Avec un peu d’humour, la formule popularisée par Alexandre Dumas pourrait bien caractériser la manière dont le Missel romain nous apprend à prier et nourrit notre vie spirituelle : « Un pour tous, tous pour un ! ».

Pour cela, de multiples indices jalonnent la liturgie eucharistique afin de maintenir en permanence la relation entre la prière de tous et la prière individuelle. Depuis les invitations « Prions le Seigneur » à « Allez dans la paix du Christ. Nous rendons grâce à Dieu ! », le Missel romain ordonne ainsi la célébration de la messe afin qu’elle soit toujours la prière de tous, avec tous et pour tous, dans le Christ.

D’ailleurs, le ministre qui préside la prière ne s’adresse jamais à Dieu en son nom propre, sauf à de rares exceptions, mais au nom de tous. Comme le rappelle saint Jean Chrysostome :

« De même que nous ne formons qu’un seul corps, il ne doit jamais y avoir dans l’église qu’une seule voix. Est-ce le lecteur qui parle ? Il le fait seul ; même l’évêque qui est là l’écoute en silence. Est-ce le psalmiste qui chante ? Il psalmodie seul ; mais lorsque tous répondent à son chant, alors c’est comme une voix qui sortirait d’une seule bouche ! »
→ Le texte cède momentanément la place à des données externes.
Lemma normalizeRunnerConfig_fix entry e :
  normalizeRunnerConfig entry = Ok e ->
  normalizeRunnerConfig e = if hasDriveLetter (rc_canonicalPath e) then Err absolutePath else Ok e.
Proof.
  intros (Hp & Hs)%normalizeRunnerConfig_canonical. unfold normalizeRunnerConfig. rewrite Hs. unfold mbind at 1.
  cbn [result_bind]. rewrite canonicalize_fix by done. by destruct (hasDriveLetter _), e.
Qed.

Lemma mapM_some_error {A B} (f : A -> result IdentityError B) l a :
  a ∈ l -> is_ok (f a) = false -> is_ok (mapM f l) = false.
Proof.
  intros Ha Hf. induction l as [|b l IH]; [set_solver|]. cbn [mapM]. apply elem_of_cons in Ha as [<-|Ha].
  - by destruct (f a).
  - specialize (IH Ha). destruct (f b); [|done]. by destruct (mapM f l).
Qed.

Lemma normalizeExecutionInputs_fix v w :
  normalizeExecutionInputs localeLe v = Ok w ->
  if decide (Forall (fun e => hasDriveLetter (rc_canonicalPath e) = false) (ei_runnerConfigHashes w))
  then normalizeExecutionInputs localeLe w = Ok w else is_ok (normalizeExecutionInputs localeLe w) = false.
Proof.
  unfold normalizeExecutionInputs at 1. intros ([] & Hm & H)%bind_ok. apply bind_ok in H as ([] & Hl & H).
  apply bind_ok in H as (entries & He & H). cbv zeta in H. apply bind_ok in H as ([] & Hd & H). injection H as <-.
  cbn [ei_runnerConfigHashes]. set (k := js_sort (config_le localeLe) entries) in *.
  assert (Hk : Forall (fun e => normalizeRunnerConfig e =
    if hasDriveLetter (rc_canonicalPath e) then Err absolutePath else Ok e) k).
  { unfold k. rewrite js_sort_Permutation. apply mapM_Forall2 in He. clear -He.
    induction He as [|a e l entries Ha _ IH]; constructor; [by eapply normalizeRunnerConfig_fix|done]. }
  unfold normalizeExecutionInputs. cbn [ei_manifestSha256 ei_lockfileSha256 ei_runnerConfigHashes]. rewrite Hm, Hl.
  unfold mbind at 1 2. cbn [result_bind]. case_decide as Hp.
  - rewrite mapM_fixed.
    + unfold mbind at 1. cbn [result_bind]. cbv zeta. rewrite js_sort_sorted by apply configs_sorted. fold k. by rewrite Hd.
    + rewrite list.Forall_forall in *. intros e Hin. rewrite (Hk e Hin). by rewrite (Hp e Hin).
  - apply not_Forall_Exists, Exists_exists in Hp; [|apply _]. destruct Hp as (e & Hin & Hb).
    pose proof (mapM_some_error normalizeRunnerConfig k e Hin) as Herr.
    destruct (mapM normalizeRunnerConfig k); [|done]. exfalso. discriminate Herr.
    rewrite list.Forall_forall in Hk. rewrite (Hk e Hin). destruct (hasDriveLetter (rc_canonicalPath e)) eqn:E; [done|by destruct Hb].
Qed.

Lemma indexed_arguments (argv : list jstring) argv' :
  mapM (fun '(index, argument) => _ ← assertArgument argument index; Ok argument) (imap pair argv) = Ok argv' -> argv' = argv.
Proof.
  intros H%mapM_Forall2. assert (E : argv' = snd <$> imap pair argv).
  { induction H as [|[i a] b l k (? & _ & [= <-])%bind_ok _ IH]; [done|]. cbn. by f_equal. }
  rewrite E, fmap_imap. clear. unfold compose. cbn. change (imap (fun _ x => x) argv = argv).
  apply list_eq. intros i. rewrite list_lookup_imap. by destruct (argv !! i).
Qed.

Lemma assertPositiveInteger_fix n label m : assertPositiveInteger n label = Ok m -> m = n.
Proof. unfold assertPositiveInteger. intros (? & _ & H)%bind_ok. by injection H as <-. Qed.

(** A normal form is its own exactly when no path looks like one on a drive;
    otherwise it is refused. *)
Lemma normalizeCommandAction_fix a b :
  normalizeCommandAction localeLe a = Ok b ->
  (plainPaths b -> normalizeCommandAction localeLe b = Ok b) /\
  (~ plainPaths b -> is_ok (normalizeCommandAction localeLe b) = false).
Proof.
  unfold normalizeCommandAction at 1. intros H.
  apply bind_ok in H as (exe & Hexe & H). apply bind_ok in H as (argv & Hargv & H).
  apply bind_ok in H as (cwd & Hcwd & H). apply bind_ok in H as (policy & Hpolicy & H).
  apply bind_ok in H as (binary & Hbinary & H). apply bind_ok in H as (manager & Hmanager & H).
  apply bind_ok in H as (lifecycle & Hlifecycle & H). apply bind_ok in H as (inputs & Hinputs & H).
  apply bind_ok in H as (environment & Henvironment & H). apply bind_ok in H as ([] & Hpair & H).
  apply bind_ok in H as (output & Houtput & H). apply bind_ok in H as (timeout & Htimeout & H). injection H as <-.
  pose proof (indexed_arguments _ _ Hargv) as Eargv. pose proof (normalizeBinary_fix _ _ _ Hbinary) as Ebinary.
  pose proof (normalizePackageManager_fix _ _ Hmanager) as Emanager.
  pose proof (normalizeLifecycle_fix _ _ Hlifecycle) as Elifecycle.
  pose proof (assertPositiveInteger_fix _ _ _ Houtput) as Eoutput.
  pose proof (assertPositiveInteger_fix _ _ _ Htimeout) as Etimeout.
  assert (Eenvironment : environment = ca_executionEnvironment a).
  { destruct (ca_executionEnvironment a) as [e|]; [|by injection Henvironment as <-].
    destruct (normalizeDockerEnvironment e) as [e'|] eqn:E; [|done]. injection Henvironment as <-.
    by rewrite (normalizeDockerEnvironment_fix _ _ E). }
  subst argv binary manager lifecycle output timeout environment.
  pose proof (canonicalize_fix cwd (canonicalize_canonical _ _ Hcwd)) as Fcwd.
  pose proof (normalizeExecutionInputs_fix _ _ Hinputs) as Finputs.
  unfold plainPaths, normalizeCommandAction.
  cbn [ca_logicalExecutable ca_argv ca_canonicalCwd ca_environmentPolicy ca_binary ca_packageManager
       ca_lifecycleScripts ca_executionInputs ca_executionEnvironment ca_outputLimitBytes ca_timeoutMs ca_purpose].
  rewrite (normalizeLogicalExecutable_fix _ _ Hexe), Hargv, Fcwd, (normalizeEnvironmentPolicy_fix _ _ Hpolicy),
    Hbinary, Hmanager, Hlifecycle, Henvironment, Houtput, Htimeout.
  split.
  - intros [-> Hp]. rewrite decide_True in Finputs by done. rewrite Finputs. unfold mbind. cbn [result_bind].
    rewrite Hpair. done.
  - intros Hp. destruct (hasDriveLetter cwd); [done|]. rewrite decide_False in Finputs by (intros ?; by apply Hp).
    destruct (normalizeExecutionInputs localeLe inputs); done.
Qed.
End NormalForm.
(* ===== verification/ContainerLifecycle.v ===== *)
(** * The life of a sandbox container

    [src/execution/docker/container-lifecycle.ts] (the projector of the facts
    about a container), [container-reconciler.ts] (what to do about a container
    whose run was interrupted) and [container-reconciliation-runtime.ts] (doing
    it, against the daemon and the log).  The daemon and the appender answer
    arbitrarily at each call, and everything they were asked is on a trace. *)

From S2P Require Import Prelude JsString CanonicalJson Permissions ActionIdentity.
#[local] Open Scope Z_scope.

(** ** Facts *)

Record DigestPinnedImageReference : Type := { dpi_digest : jstring; dpi_reference : jstring; dpi_repository : jstring }.

Record ContainerLifecycleIdentity : Type := {
  cli_name : jstring; cli_hostname : jstring; cli_runId : jstring; cli_executionId : jstring; cli_nonce : jstring;
  cli_image : DigestPinnedImageReference; cli_imageIdentity : option DockerExecutionImageIdentity;
  cli_snapshotSha256 : jstring }.

Inductive ContainerCleanupResolution : Type :=
| effect_unknown_absent
| never_created
| never_started
| terminal_inspected.
#[export] Instance ContainerCleanupResolution_eq : EqDecision ContainerCleanupResolution.
Proof. solve_decision. Defined.

Inductive ContainerStopReason : Type := stop_abort | stop_output_limit | stop_storage_failure | stop_timeout | stop_wait_error.

Record TerminalEvidence : Type := {
  te_exitCode : Z; te_finishedAt : jstring; te_oomKilled : bool; te_startedAt : jstring; te_stateError : option jstring }.

Inductive ContainerLifecycleFact : Type :=
| fact_create_requested (identity : ContainerLifecycleIdentity)
| fact_created (containerId : jstring)
| fact_start_requested
| fact_started (recovered : bool)
| fact_stopping (reason : ContainerStopReason)
| fact_exited (exitCode : Z) (recovered : bool)
| fact_inspected (evidence : TerminalEvidence)
| fact_cleaned (recovered : bool) (resolution : ContainerCleanupResolution).

(** [ContainerLifecycleError], zod's errors, [DockerPolicyError], the plain
    errors of the runtime and what the daemon or the appender throw. *)
Inductive SandboxError : Type :=
| lifecycle_error (code : string)
| identity_error (error : IdentityError)
| schema_error
| docker_policy_error (code : string)
| plain_error (text : string)
| port_error (text : jstring).

(** *** Tests *)

Definition hexText (n : nat) (s : jstring) : bool := (length s =? n)%nat && forallb isLowerHexUnit s.
Definition prefixedHex (prefix : string) (n : nat) (s : jstring) : bool :=
  startsWith s (js prefix) && hexText n (drop (String.length prefix) s).
(** [/^[0-9a-f]{64}$/u] *)
Definition isContainerId : jstring -> bool := hexText 64.

(** [/^[0-9a-f]{8}-[0-9a-f]{4}-[1-8][0-9a-f]{3}-[89ab][0-9a-f]{3}-[0-9a-f]{12}$/u] *)
Definition isLifecycleUuid (s : jstring) : bool :=
  match splitUnit 0x2d s with
  | [a; b; v :: c; w :: d; e] =>
      hexText 8 a && hexText 4 b && ((0x31 <=? v) && (v <=? 0x38)) && hexText 3 c &&
      bool_decide (w ∈ [0x38; 0x39; 0x61; 0x62]) && hexText 3 d && hexText 12 e
  | _ => false
  end.

Definition atDigest (image : DigestPinnedImageReference) : jstring := dpi_repository image ++ 0x40 :: dpi_digest image.

Definition lifecycleImageMatches (image : DigestPinnedImageReference) (executionIdentity : option DockerExecutionImageIdentity) : bool :=
  match executionIdentity with
  | None => dpi_reference image === atDigest image
  | Some (registry_digest reference _) =>
      (reference === dpi_reference image) && (dpi_reference image === atDigest image)
  | Some (trusted_local_build build) =>
      (tlb_configImageId build === dpi_reference image) && (tlb_configImageId build === dpi_digest image) &&
      (dpi_repository image === [])
  end.

(** An exception of [action-digest.ts] or of a schema it uses. *)
Definition identityResult {A} (r : result IdentityError A) : result SandboxError A :=
  match r with Ok a => Ok a | Err e => Err (identity_error e) end.

Definition assertIdentity (identity : ContainerLifecycleIdentity) : result SandboxError () :=
  executionIdentity ← match cli_imageIdentity identity with
    | None => Ok None
    | Some image => restored ← identityResult
                      (restoreDockerExecutionImageIdentity (persistDockerExecutionImageIdentity image));
                    Ok (Some restored)
    end;
  throw_when (negb (prefixedHex "bornagent-" 24 (cli_name identity)) ||
              negb (prefixedHex "born-" 12 (cli_hostname identity)) ||
              negb (isLifecycleUuid (cli_runId identity)) || negb (isLifecycleUuid (cli_executionId identity)) ||
              negb (isLifecycleUuid (cli_nonce identity)) || negb (hexText 64 (cli_snapshotSha256 identity)) ||
              negb (prefixedHex "sha256:" 64 (dpi_digest (cli_image identity))) ||
              negb (lifecycleImageMatches (cli_image identity) executionIdentity))
    (lifecycle_error "invalid_lifecycle_identity").

Definition isExitCode (value : Z) : bool := isSafeInteger value && (0 <=? value) && (value <=? 255).
Definition assertExitCode (value : Z) : result SandboxError () :=
  throw_when (negb (isExitCode value)) (lifecycle_error "invalid_exit_code").

Definition hasLineBreak (s : jstring) : bool := includes s [10] || includes s [13].

(** ** The projector *)

(** The variables of the loop. *)
Record LifecycleState : Type := {
  lc_containerId : option jstring; lc_created : bool; lc_startRequested : bool; lc_started : bool; lc_stopping : bool;
  lc_exited : option Z; lc_inspected : bool; lc_cleaned : option ContainerCleanupResolution }.
#[export] Instance LifecycleState_eta : Eta LifecycleState := fun r =>
  Build_LifecycleState (lc_containerId r) (lc_created r) (lc_startRequested r) (lc_started r) (lc_stopping r)
    (lc_exited r) (lc_inspected r) (lc_cleaned r).
#[export] Instance set_lc_containerId : Setter lc_containerId := ltac:(derive_setter).
#[export] Instance set_lc_created : Setter lc_created := ltac:(derive_setter).
#[export] Instance set_lc_startRequested : Setter lc_startRequested := ltac:(derive_setter).
#[export] Instance set_lc_started : Setter lc_started := ltac:(derive_setter).
#[export] Instance set_lc_stopping : Setter lc_stopping := ltac:(derive_setter).
#[export] Instance set_lc_exited : Setter lc_exited := ltac:(derive_setter).
#[export] Instance set_lc_inspected : Setter lc_inspected := ltac:(derive_setter).
#[export] Instance set_lc_cleaned : Setter lc_cleaned := ltac:(derive_setter).

Definition isSome {A} (o : option A) : bool := match o with Some _ => true | None => false end.

Inductive CleanupState : Type := cleanup_pending | cleanup_verified.
#[export] Instance CleanupState_eq : EqDecision CleanupState.
Proof. solve_decision. Defined.
Inductive EffectState : Type := effect_none | effect_start_unknown | effect_started | effect_terminal.
Inductive ResumeDisposition : Type := resume_complete | resume_incomplete_do_not_replay | resume_reconcile_only.

Record ContainerLifecycleProjection : Type := {
  clp_cleanupState : CleanupState; clp_containerId : option jstring; clp_effectState : EffectState;
  clp_facts : list ContainerLifecycleFact; clp_identity : ContainerLifecycleIdentity;
  clp_resumeDisposition : ResumeDisposition; clp_safeToPublishCommandTerminal : bool }.

Definition initialLifecycle : LifecycleState := {|
  lc_containerId := None; lc_created := false; lc_startRequested := false; lc_started := false; lc_stopping := false;
  lc_exited := None; lc_inspected := false; lc_cleaned := None |}.

Definition resolutionValid (s : LifecycleState) (resolution : ContainerCleanupResolution) : bool :=
  match resolution with
  | terminal_inspected => lc_inspected s
  | never_created => negb (lc_created s) && negb (lc_startRequested s)
  | never_started => lc_created s && negb (lc_startRequested s)
  | effect_unknown_absent => lc_startRequested s && negb (lc_inspected s)
  end.

Section Projector.
(** Whether [Date.parse] gives a number. *)
Context (dateParses : jstring -> bool).

Definition assertTimestamp (value : jstring) : result SandboxError () :=
  throw_when ((100 <? length value)%nat || negb (dateParses value) || hasLineBreak value)
    (lifecycle_error "invalid_container_timestamp").
Definition on_fs {A} (c : M FS A) : M BootState A :=
  zoom boot_fs
       (fun fs s => {| boot_fs := fs; context_loaded := context_loaded s |})
       c.

Definition npm_install_args : list jsstring :=
  [lit "install"; lit "typescript"; lit "ts-node"; lit "--no-package-lock"].

(** The callback given to [then] in [getWebContainer].  [mount] is what
    [webcontainer.mount(DEFAULT_NODE_MODULES)] does to the file system and
    how it ends.  The callback logs the outcome of the installation and
    goes on in every case. *)
Definition provision (mount : M FS unit) (sb : Sandbox) : M BootState unit :=
  run on_fs mount ;;
  run try_catch
        (do installProcess <-
            on_fs (spawn_and_wait sb (lit "npm") npm_install_args []) ;;
         let installExitCode := exit installProcess in
         if negb (installExitCode =? 0)%Z then ret tt else ret tt)
        (fun _ => ret tt) ;;
  modify (fun s => {| boot_fs := boot_fs s; context_loaded := true |}).

End Boot.

(* ===================================================================== *)
(** * Streaming into the artifact and clearing the console
      (artifacts/code/client.tsx) *)
(* ===================================================================== *)

Module Artifact.
Import Js CodeMarkers.

Inductive ArtifactStatus := streaming | idle.

(** The fields of the artifact that [onStreamPart] reads or writes; the
    others are carried over by the spread of [draftArtifact]. *)
Record UIArtifact := {
  content : jsstring;
  isVisible : bool;
  status : ArtifactStatus
}.

Record StreamPart := {
  part_type : jsstring;      (* streamPart.type *)
  part_content : jsstring    (* streamPart.content *)
}.

Definition is_streaming (st : ArtifactStatus) : bool :=
  match st with
  | streaming => true
  | idle => false
  end.

(** [onStreamPart] : the two updaters it passes to [setArtifact] and to
    [setMetadata], applied to the current artifact and metadata. *)
Definition onStreamPart (streamPart : StreamPart)
    (draftArtifact : UIArtifact) (metadata : Client.Metadata)
    : UIArtifact * Client.Metadata :=
  if jsstring_eqb (part_type streamPart) (lit "code-delta") then
    let rawContent := part_content streamPart in
    let info := parseCodeBlockMarkers rawContent in
    ({| content := cleanedCode info;
        isVisible :=
          if is_streaming (status draftArtifact)
             && (300 <? length (cleanedCode info))%nat
             && (length (cleanedCode info) <? 310)%nat
          then true
          else isVisible draftArtifact;
        status := streaming |},
     {| Client.outputs := Client.outputs metadata;
        Client.language := language info |})
  else (draftArtifact, metadata).

(** A sequence of stream parts, oldest first. *)
Definition stream (parts : list StreamPart) (draftArtifact : UIArtifact)
    (metadata : Client.Metadata) : UIArtifact * Client.Metadata :=
  fold_left (fun am streamPart => onStreamPart streamPart (fst am) (snd am))
            parts (draftArtifact, metadata).

(** The name of a language, as the source writes it. *)
Definition language_literal (l : CodeLanguage) : jsstring :=
  match l with
  | python => lit "python"
  | javascript => lit "javascript"
  | typescript => lit "typescript"
  end.

(** [names.includes(name)] on an array of strings. *)
Definition array_includes (names : list jsstring) (name : jsstring) : bool :=
  existsb (jsstring_eqb name) names.

(** [description] of the Run action. *)
Definition run_description (content : jsstring) : jsstring :=
  let language := language_literal (language (parseCodeBlockMarkers content)) in
  if jsstring_eqb language (lit "python") then lit "Execute Python code"
  else if jsstring_eqb language (lit "javascript")
  then lit "Execute JavaScript code"
  else if jsstring_eqb language (lit "typescript")
  then lit "Execute TypeScript code"
  else lit "Execute code".

(** [isDisabled] of the Run action. *)
Definition run_isDisabled (content : jsstring) : bool :=
  let language := language_literal (language (parseCodeBlockMarkers content)) in
  negb (array_includes [lit "python"; lit "javascript"; lit "typescript"]
                       language).

(** The callback [setConsoleOutputs] given to the console:
    [setMetadata({...metadata, outputs: []})], where [metadata] is the one
    the component was rendered with. *)
Definition clear_console (rendered : Client.Metadata) : Client.Metadata :=
  {| Client.outputs := []; Client.language := Client.language rendered |}.

End Artifact.
(** A run of digits is read as the number nearest to the integer it
    spells. *)
Lemma parseFloat_digits ds :
  Forall (fun c => isDigit c = true) ds -> ds <> [] ->
  parseFloat ds = ofQ (digitsToN ds) 1.
Proof.
  intros Hd Hne. unfold parseFloat.
  destruct ds as [|c r]; [congruence|]. inversion Hd as [|? ? Hc Hr]; subst.
  assert (Hrange : (48 <= c <= 57)%N).
  { unfold isDigit in Hc. apply andb_true_iff in Hc as [H1 H2].
    apply N.leb_le in H1, H2. lia. }
  assert (Hsp : dropWhile isSpace (c :: r) = c :: r).
  { cbn. rewrite digitOrComma_not_space; [reflexivity|].
    unfold Processor.isDigitOrComma. rewrite Hc. reflexivity. }
  rewrite Hsp. unfold splitSign.
  destruct (N.eqb_spec c 45) as [E|_]; [lia|].
  destruct (N.eqb_spec c 43) as [E|_]; [lia|].
  unfold parseUnsigned.
  rewrite (takeWhile_all isDigit (c :: r) Hd).
  assert (Hdrop : dropWhile isDigit (c :: r) = []).
  { rewrite <- (app_nil_r (c :: r)). rewrite (dropWhile_app_all isDigit _ [] Hd).
    reflexivity. }
  rewrite Hdrop, app_nil_r. reflexivity.
Qed.

(** In a text that holds a won sign followed, after optional white space,
    by digits and commas, the amount is the number nearest to the integer
    those digits spell, whatever stands before the sign and after the run:
    a foreign-currency annotation behind it never reaches the amount. *)
Theorem extractKRW_won_amount (h : Host) (pre sp cap rest : jstring) :
  Forall (fun c => (c =? 65510)%N = false) pre ->
  Forall (fun c => isSpace c = true) sp ->
  Forall (fun c => Processor.isDigitOrComma c = true) cap -> cap <> [] ->
  match rest with [] => True | x :: _ => Processor.isDigitOrComma x = false end ->
  Processor.extractKRW h (VStr (pre ++ [65510%N] ++ sp ++ cap ++ rest))
  = ofZ (Z.of_N (digitsToN (filter (fun c => negb (c =? 44)%N) cap))).
Proof.
  intros Hpre Hsp Hcap Hne Hrest. unfold Processor.extractKRW.
  assert (T : truthy (VStr (pre ++ [65510%N] ++ sp ++ cap ++ rest)) = true).
  { destruct pre; reflexivity. }
  rewrite T. cbn [negb toString].
  rewrite (wonMatch_found pre sp cap rest Hpre Hsp Hcap Hne Hrest).
  set (ds := filter (fun c => negb (c =? 44)%N) cap).
  assert (Hds : Forall (fun c => isDigit c = true) ds).
  { subst ds. apply Forall_forall. intros c Hc. apply filter_In in Hc as [Hin Hn].
    rewrite Forall_forall in Hcap. specialize (Hcap c Hin).
    unfold Processor.isDigitOrComma in Hcap. apply negb_true_iff in Hn.
    rewrite Hn, orb_false_r in Hcap. exact Hcap. }
  rewrite ofZ_of_N.
  destruct ds as [|d ds'] eqn:E; [reflexivity|].
  rewrite parseFloat_digits by (assumption || discriminate).
  apply orZero_ofQ.
Qed.

Lemma extractKRW_won_amount_witness :
  Processor.extractKRW sampleHost
    (VStr (js "해외 " ++ [65510%N] ++ js " " ++ js "36,411" ++ js "<br/>[USD]25.72"))
  = ofZ (Z.of_N (digitsToN (filter (fun c => negb (c =? 44)%N) (js "36,411")))).
Proof.
  apply (extractKRW_won_amount sampleHost (js "해외 ") (js " ") (js "36,411")
                               (js "<br/>[USD]25.72")).
  - repeat constructor.
  - repeat constructor.
  - repeat constructor.
  - discriminate.
  - reflexivity.
Defined.
Lemma pack_category_saves_atlases_witness :
  sprite_dirs walls_world !! "walls"%string = Some [("a"%string, sprite 10 20)]
  ∧ [("a"%string, sprite 10 20)] ≠ []
  ∧ ∃ sprites atlases info wd',
      collect_sprites [("a"%string, sprite 10 20)] = Ret sprites
      ∧ (pack_atlas MAX_ATLAS_SIZE sprites).1 = Ret atlases
      ∧ pack_category "walls" walls_world = (Ret (Some info), wd')
      ∧ (∀ j name, atlas_files "walls" (length atlases) !! j = Some name →
                   ∃ c rs, atlases !! j = Some (c, rs)
                           ∧ sprite_files wd' !! name = Some c)
      ∧ (∀ name, name ∉ atlas_files "walls" (length atlases) →
                 sprite_files wd' !! name = sprite_files walls_world !! name)
      ∧ sprite_dirs wd' = sprite_dirs walls_world
      ∧ manifest_file wd' = manifest_file walls_world.
Proof.
  assert (H1 : sprite_dirs walls_world !! "walls"%string
               = Some [("a"%string, sprite 10 20)]) by reflexivity.
  assert (H2 : [("a"%string, sprite 10 20)] ≠ []) by discriminate.
  split_and!; [exact H1|exact H2|].
  exact (pack_category_saves_atlases "walls" walls_world _ H1 H2).
Defined.

(** X7: the entry [pack_category] returns for a category that has sprites
    holds the key ["file"] with the one atlas file when [pack_atlas]
    returned one atlas, and the key ["files"] with the list of the
    numbered atlas files otherwise; its ["sprites"] hold, for every key of
    a rectangle of an atlas, that rectangle, tagged with the index of the
    atlas exactly when there is not one atlas. *)
Theorem pack_category_entry category wd directory :
  sprite_dirs wd !! category = Some directory → directory ≠ [] →
  ∃ sprites atlases entries,
    collect_sprites directory = Ret sprites
    ∧ (pack_atlas MAX_ATLAS_SIZE sprites).1 = Ret atlases
    ∧ (pack_category category wd).1
      = Ret (Some (JDict
          [(if decide (length atlases = 1%nat)
            then ("file", JStr ("sprites/" +:+ category +:+ "_atlas.png"))
            else ("files",
                  JList (JStr <$> (String.app "sprites/"
                                     <$> atlas_files category
                                           (length atlases)))));
           ("sprites", JDict (map_to_list entries))]))
    ∧ (∀ k v, entries !! k = Some v ↔
              ∃ j c rs r,
                atlases !! j = Some (c, rs) ∧ rs !! k = Some r
                ∧ v = rect_json (if decide (length atlases = 1%nat)
                                 then None else Some j) r).
Proof.
  intros Hdir Hne.
  destruct (pack_category_run category wd directory Hdir Hne)
    as (sprites & atlases & entries & wd' & Hcollect & Hpack & Hrun
        & _ & _ & Hentries & _).
  exists sprites, atlases, entries. rewrite Hrun. by split_and!.
Qed.

Lemma pack_category_entry_witness :
  sprite_dirs walls_world !! "walls"%string = Some [("a"%string, sprite 10 20)]
  ∧ [("a"%string, sprite 10 20)] ≠ []
  ∧ ∃ sprites atlases entries,
      collect_sprites [("a"%string, sprite 10 20)] = Ret sprites
      ∧ (pack_atlas MAX_ATLAS_SIZE sprites).1 = Ret atlases
      ∧ (pack_category "walls" walls_world).1
        = Ret (Some (JDict
            [(if decide (length atlases = 1%nat)
              then ("file", JStr ("sprites/" +:+ "walls" +:+ "_atlas.png"))
              else ("files",
                    JList (JStr <$> (String.app "sprites/"
                                       <$> atlas_files "walls"
                                             (length atlases)))));
             ("sprites", JDict (map_to_list entries))]))
      ∧ (∀ k v, entries !! k = Some v ↔
                ∃ j c rs r,
                  atlases !! j = Some (c, rs) ∧ rs !! k = Some r
                  ∧ v = rect_json (if decide (length atlases = 1%nat)
                                   then None else Some j) r).
Proof.
  assert (H1 : sprite_dirs walls_world !! "walls"%string
               = Some [("a"%string, sprite 10 20)]) by reflexivity.
  assert (H2 : [("a"%string, sprite 10 20)] ≠ []) by discriminate.
  split_and!; [exact H1|exact H2|].
  exact (pack_category_entry "walls" walls_world _ H1 H2).
Defined.

(** X8: [pack_category] prints, for a category that has sprites, the line
    announcing the number of collected sprites, then what [pack_atlas]
    prints on them, then one line per atlas in the order of the atlases,
    with the file, the canvas and the number of rectangles of each. *)
Theorem pack_category_prints category wd directory :
  sprite_dirs wd !! category = Some directory → directory ≠ [] →
  ∃ sprites atlases,
    collect_sprites directory = Ret sprites
    ∧ (pack_atlas MAX_ATLAS_SIZE sprites).1 = Ret atlases
    ∧ printed (pack_category category wd).2
      = printed wd ++ [PackingSprites (length sprites) category]
        ++ (pack_atlas MAX_ATLAS_SIZE sprites).2
        ++ wrote_lines category atlases.
Proof.
  intros Hdir Hne.
  destruct (pack_category_run category wd directory Hdir Hne)
    as (sprites & atlases & entries & wd' & Hcollect & Hpack & Hrun
        & _ & _ & _ & Hprinted & _).
  exists sprites, atlases. rewrite Hrun. by split_and!.
Qed.

Lemma pack_category_prints_witness :
  sprite_dirs walls_world !! "walls"%string = Some [("a"%string, sprite 10 20)]
  ∧ [("a"%string, sprite 10 20)] ≠ []
  ∧ ∃ sprites atlases,
      collect_sprites [("a"%string, sprite 10 20)] = Ret sprites
      ∧ (pack_atlas MAX_ATLAS_SIZE sprites).1 = Ret atlases
      ∧ printed (pack_category "walls" walls_world).2
        = printed walls_world ++ [PackingSprites (length sprites) "walls"]
          ++ (pack_atlas MAX_ATLAS_SIZE sprites).2
          ++ wrote_lines "walls" atlases.
Proof.
  assert (H1 : sprite_dirs walls_world !! "walls"%string
               = Some [("a"%string, sprite 10 20)]) by reflexivity.
  assert (H2 : [("a"%string, sprite 10 20)] ≠ []) by discriminate.
  split_and!; [exact H1|exact H2|].
  exact (pack_category_prints "walls" walls_world _ H1 H2).
Defined.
cathopic_1485443610356530Chacun des fidèles n’est donc pas un « je » isolé dans un ensemble, mais un disciple du Christ toujours relié profondément avec ceux qui l’entourent, comme avec ceux qui sont absents ou qui un jour rejoindront l’assemblée eucharistique. De proche en proche, ils constituent cet unique corps du Christ dont Il est la tête. Dès lors, le « nous » de la prière ecclésiale n’est pas une simple juxtaposition des uns et des autres, mais la marque de la prière de l’Église. Elle jaillit comme une seule parole dans la bouche même du Christ, afin que « le Père reconnaisse les paroles de son Fils, quand nous prions ». Ces mots, issus du Commentaire de Cyprien de Carthage sur le Notre Père, indique une des richesses spirituelles du missel. La liturgie qu’il contient n’a pas pour but de réaliser l’unité comme une addition d’individus qui se rassemblent, mais bien plutôt de rendre manifeste cette unité qui est celle du Christ lui-même, unité dont nous sommes faits participants par notre baptême. D’ailleurs, même la profession de foi qui est prononcée à la première personne du singulier, « credo » ou je crois, en porte la marque. La proclamation de la foi ne peut être qu’ecclésiale car c’est de l’Église que nous recevons les mots pour l’exprimer avec justesse. Plus encore, en l’exprimant nous acceptons de la laisser transformer notre existence afin que notre vie en devienne le témoignage.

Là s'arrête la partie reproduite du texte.